INSTRUCTIONS FOR THE TASK>
Print each line once more, unchanged, from the line holding "reply_answer in_ (json_answer" to the end of the listing below.

TASK INPUT>

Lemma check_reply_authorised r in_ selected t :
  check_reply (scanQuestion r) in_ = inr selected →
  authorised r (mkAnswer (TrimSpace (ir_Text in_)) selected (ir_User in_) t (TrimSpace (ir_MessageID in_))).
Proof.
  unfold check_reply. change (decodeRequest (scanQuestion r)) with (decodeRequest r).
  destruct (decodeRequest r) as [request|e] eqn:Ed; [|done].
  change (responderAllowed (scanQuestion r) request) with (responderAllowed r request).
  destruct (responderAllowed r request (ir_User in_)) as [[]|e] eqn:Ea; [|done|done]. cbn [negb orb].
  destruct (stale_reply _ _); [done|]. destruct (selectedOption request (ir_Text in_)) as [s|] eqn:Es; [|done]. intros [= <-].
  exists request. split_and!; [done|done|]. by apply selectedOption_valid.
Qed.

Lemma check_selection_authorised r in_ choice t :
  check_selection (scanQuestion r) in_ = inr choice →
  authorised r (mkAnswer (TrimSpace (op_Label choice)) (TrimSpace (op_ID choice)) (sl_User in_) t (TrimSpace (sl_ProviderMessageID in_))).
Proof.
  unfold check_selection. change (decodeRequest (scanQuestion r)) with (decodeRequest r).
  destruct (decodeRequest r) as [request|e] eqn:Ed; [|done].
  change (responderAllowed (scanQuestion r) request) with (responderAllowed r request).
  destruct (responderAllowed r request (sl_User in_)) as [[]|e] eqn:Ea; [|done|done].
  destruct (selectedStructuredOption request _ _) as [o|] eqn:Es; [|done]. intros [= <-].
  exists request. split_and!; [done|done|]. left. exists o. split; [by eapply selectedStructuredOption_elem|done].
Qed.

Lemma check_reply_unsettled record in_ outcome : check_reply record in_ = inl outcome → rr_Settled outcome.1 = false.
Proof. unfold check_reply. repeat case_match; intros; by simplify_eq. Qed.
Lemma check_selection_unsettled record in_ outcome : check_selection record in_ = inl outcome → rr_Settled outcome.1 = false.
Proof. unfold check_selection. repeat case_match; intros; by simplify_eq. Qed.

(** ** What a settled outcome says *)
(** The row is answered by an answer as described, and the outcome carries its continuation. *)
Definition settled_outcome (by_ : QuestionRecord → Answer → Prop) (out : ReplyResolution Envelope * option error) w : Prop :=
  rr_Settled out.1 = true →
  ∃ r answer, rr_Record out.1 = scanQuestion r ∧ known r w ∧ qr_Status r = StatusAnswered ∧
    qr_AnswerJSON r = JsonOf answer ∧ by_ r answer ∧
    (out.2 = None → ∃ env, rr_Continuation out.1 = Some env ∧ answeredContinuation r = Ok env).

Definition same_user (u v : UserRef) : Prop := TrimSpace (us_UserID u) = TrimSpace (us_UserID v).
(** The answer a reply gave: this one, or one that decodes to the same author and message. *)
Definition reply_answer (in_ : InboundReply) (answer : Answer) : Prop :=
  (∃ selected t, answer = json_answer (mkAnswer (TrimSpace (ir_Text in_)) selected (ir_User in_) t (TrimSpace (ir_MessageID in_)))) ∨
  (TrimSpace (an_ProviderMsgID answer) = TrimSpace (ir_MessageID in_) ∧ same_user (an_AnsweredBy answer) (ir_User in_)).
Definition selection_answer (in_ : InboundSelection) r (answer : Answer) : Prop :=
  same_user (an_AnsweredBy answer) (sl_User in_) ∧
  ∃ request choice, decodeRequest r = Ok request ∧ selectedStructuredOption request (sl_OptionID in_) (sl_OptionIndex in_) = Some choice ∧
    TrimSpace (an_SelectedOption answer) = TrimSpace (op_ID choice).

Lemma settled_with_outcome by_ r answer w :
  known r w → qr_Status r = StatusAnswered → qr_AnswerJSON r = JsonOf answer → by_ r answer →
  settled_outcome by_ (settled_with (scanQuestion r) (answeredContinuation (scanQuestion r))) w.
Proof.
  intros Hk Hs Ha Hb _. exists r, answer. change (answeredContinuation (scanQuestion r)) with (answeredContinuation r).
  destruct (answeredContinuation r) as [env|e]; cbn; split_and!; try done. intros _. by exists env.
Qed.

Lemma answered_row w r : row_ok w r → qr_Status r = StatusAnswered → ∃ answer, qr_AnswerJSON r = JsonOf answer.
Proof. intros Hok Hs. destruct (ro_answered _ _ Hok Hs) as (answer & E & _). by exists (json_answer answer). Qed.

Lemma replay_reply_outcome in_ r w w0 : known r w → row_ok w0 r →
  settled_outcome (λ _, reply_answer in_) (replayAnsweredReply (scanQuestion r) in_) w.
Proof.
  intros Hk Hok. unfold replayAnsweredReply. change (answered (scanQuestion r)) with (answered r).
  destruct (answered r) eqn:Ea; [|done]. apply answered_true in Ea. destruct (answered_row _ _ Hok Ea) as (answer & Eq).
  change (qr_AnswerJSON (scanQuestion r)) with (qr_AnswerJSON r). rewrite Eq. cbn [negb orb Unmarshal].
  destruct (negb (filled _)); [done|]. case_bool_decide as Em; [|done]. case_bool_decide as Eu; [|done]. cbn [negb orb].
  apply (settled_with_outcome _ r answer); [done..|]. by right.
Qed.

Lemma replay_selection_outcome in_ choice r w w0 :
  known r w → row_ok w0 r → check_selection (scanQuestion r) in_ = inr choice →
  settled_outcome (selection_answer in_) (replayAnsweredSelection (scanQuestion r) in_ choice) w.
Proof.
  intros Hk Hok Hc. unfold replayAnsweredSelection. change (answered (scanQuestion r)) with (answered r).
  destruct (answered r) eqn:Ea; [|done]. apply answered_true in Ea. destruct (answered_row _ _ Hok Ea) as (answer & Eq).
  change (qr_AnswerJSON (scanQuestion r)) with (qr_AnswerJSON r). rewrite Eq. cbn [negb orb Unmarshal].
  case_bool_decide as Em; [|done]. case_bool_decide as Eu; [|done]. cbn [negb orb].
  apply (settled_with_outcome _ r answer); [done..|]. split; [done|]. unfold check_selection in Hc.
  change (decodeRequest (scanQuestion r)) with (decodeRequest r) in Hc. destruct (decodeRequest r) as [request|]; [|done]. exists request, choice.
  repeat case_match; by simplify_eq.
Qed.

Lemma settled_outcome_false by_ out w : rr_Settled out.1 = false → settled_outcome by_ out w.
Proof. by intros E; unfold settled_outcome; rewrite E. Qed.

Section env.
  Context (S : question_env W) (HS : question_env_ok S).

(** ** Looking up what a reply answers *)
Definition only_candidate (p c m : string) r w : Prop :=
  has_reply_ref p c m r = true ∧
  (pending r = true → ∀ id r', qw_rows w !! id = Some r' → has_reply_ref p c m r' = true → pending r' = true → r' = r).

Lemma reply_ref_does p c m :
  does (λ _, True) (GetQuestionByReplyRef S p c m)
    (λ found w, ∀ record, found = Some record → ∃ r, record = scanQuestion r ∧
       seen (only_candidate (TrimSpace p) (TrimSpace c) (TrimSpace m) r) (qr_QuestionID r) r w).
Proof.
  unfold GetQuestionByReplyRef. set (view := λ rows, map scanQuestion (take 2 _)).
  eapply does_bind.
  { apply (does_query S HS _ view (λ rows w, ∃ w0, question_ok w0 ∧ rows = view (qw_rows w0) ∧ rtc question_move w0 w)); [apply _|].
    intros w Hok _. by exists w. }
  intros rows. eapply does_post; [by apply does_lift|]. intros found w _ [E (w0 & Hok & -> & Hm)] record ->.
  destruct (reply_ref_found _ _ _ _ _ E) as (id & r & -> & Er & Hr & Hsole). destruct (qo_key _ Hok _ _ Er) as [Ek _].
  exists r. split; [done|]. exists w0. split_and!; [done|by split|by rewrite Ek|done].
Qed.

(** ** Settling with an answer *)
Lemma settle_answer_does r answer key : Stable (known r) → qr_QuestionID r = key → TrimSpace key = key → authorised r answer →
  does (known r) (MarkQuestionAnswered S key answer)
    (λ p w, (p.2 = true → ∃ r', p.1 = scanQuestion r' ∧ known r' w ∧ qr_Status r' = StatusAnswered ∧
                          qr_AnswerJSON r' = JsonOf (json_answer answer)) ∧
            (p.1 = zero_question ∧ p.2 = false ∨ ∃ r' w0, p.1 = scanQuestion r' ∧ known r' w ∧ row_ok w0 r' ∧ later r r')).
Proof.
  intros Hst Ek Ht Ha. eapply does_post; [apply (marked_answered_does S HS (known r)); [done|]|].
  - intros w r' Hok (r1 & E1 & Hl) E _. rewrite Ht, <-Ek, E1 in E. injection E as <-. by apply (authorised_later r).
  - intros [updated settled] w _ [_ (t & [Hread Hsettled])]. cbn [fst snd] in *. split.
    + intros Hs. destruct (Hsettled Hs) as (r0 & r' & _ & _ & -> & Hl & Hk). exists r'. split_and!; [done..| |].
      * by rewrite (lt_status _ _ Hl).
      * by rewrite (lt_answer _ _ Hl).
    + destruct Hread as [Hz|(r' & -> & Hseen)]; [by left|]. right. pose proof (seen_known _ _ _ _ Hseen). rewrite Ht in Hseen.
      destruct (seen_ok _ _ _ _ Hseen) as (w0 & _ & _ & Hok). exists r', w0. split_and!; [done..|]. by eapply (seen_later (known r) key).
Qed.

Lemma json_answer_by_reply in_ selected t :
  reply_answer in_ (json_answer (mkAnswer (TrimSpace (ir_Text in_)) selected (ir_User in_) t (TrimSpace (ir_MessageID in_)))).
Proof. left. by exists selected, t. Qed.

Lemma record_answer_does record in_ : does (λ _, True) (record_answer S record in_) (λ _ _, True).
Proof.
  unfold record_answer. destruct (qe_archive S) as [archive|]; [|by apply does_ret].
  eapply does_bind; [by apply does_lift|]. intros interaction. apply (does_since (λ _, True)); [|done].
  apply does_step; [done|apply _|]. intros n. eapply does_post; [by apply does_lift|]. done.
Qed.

ANSWER TO THIS EXERCISE>
  reply_answer in_ (json_answer (mkAnswer (TrimSpace (ir_Text in_)) selected (ir_User in_) t (TrimSpace (ir_MessageID in_)))).
Proof. left. by exists selected, t. Qed.

Lemma record_answer_does record in_ : does (λ _, True) (record_answer S record in_) (λ _ _, True).
Proof.
  unfold record_answer. destruct (qe_archive S) as [archive|]; [|by apply does_ret].
  eapply does_bind; [by apply does_lift|]. intros interaction. apply (does_since (λ _, True)); [|done].
  apply does_step; [done|apply _|]. intros n. eapply does_post; [by apply does_lift|]. done.
Qed.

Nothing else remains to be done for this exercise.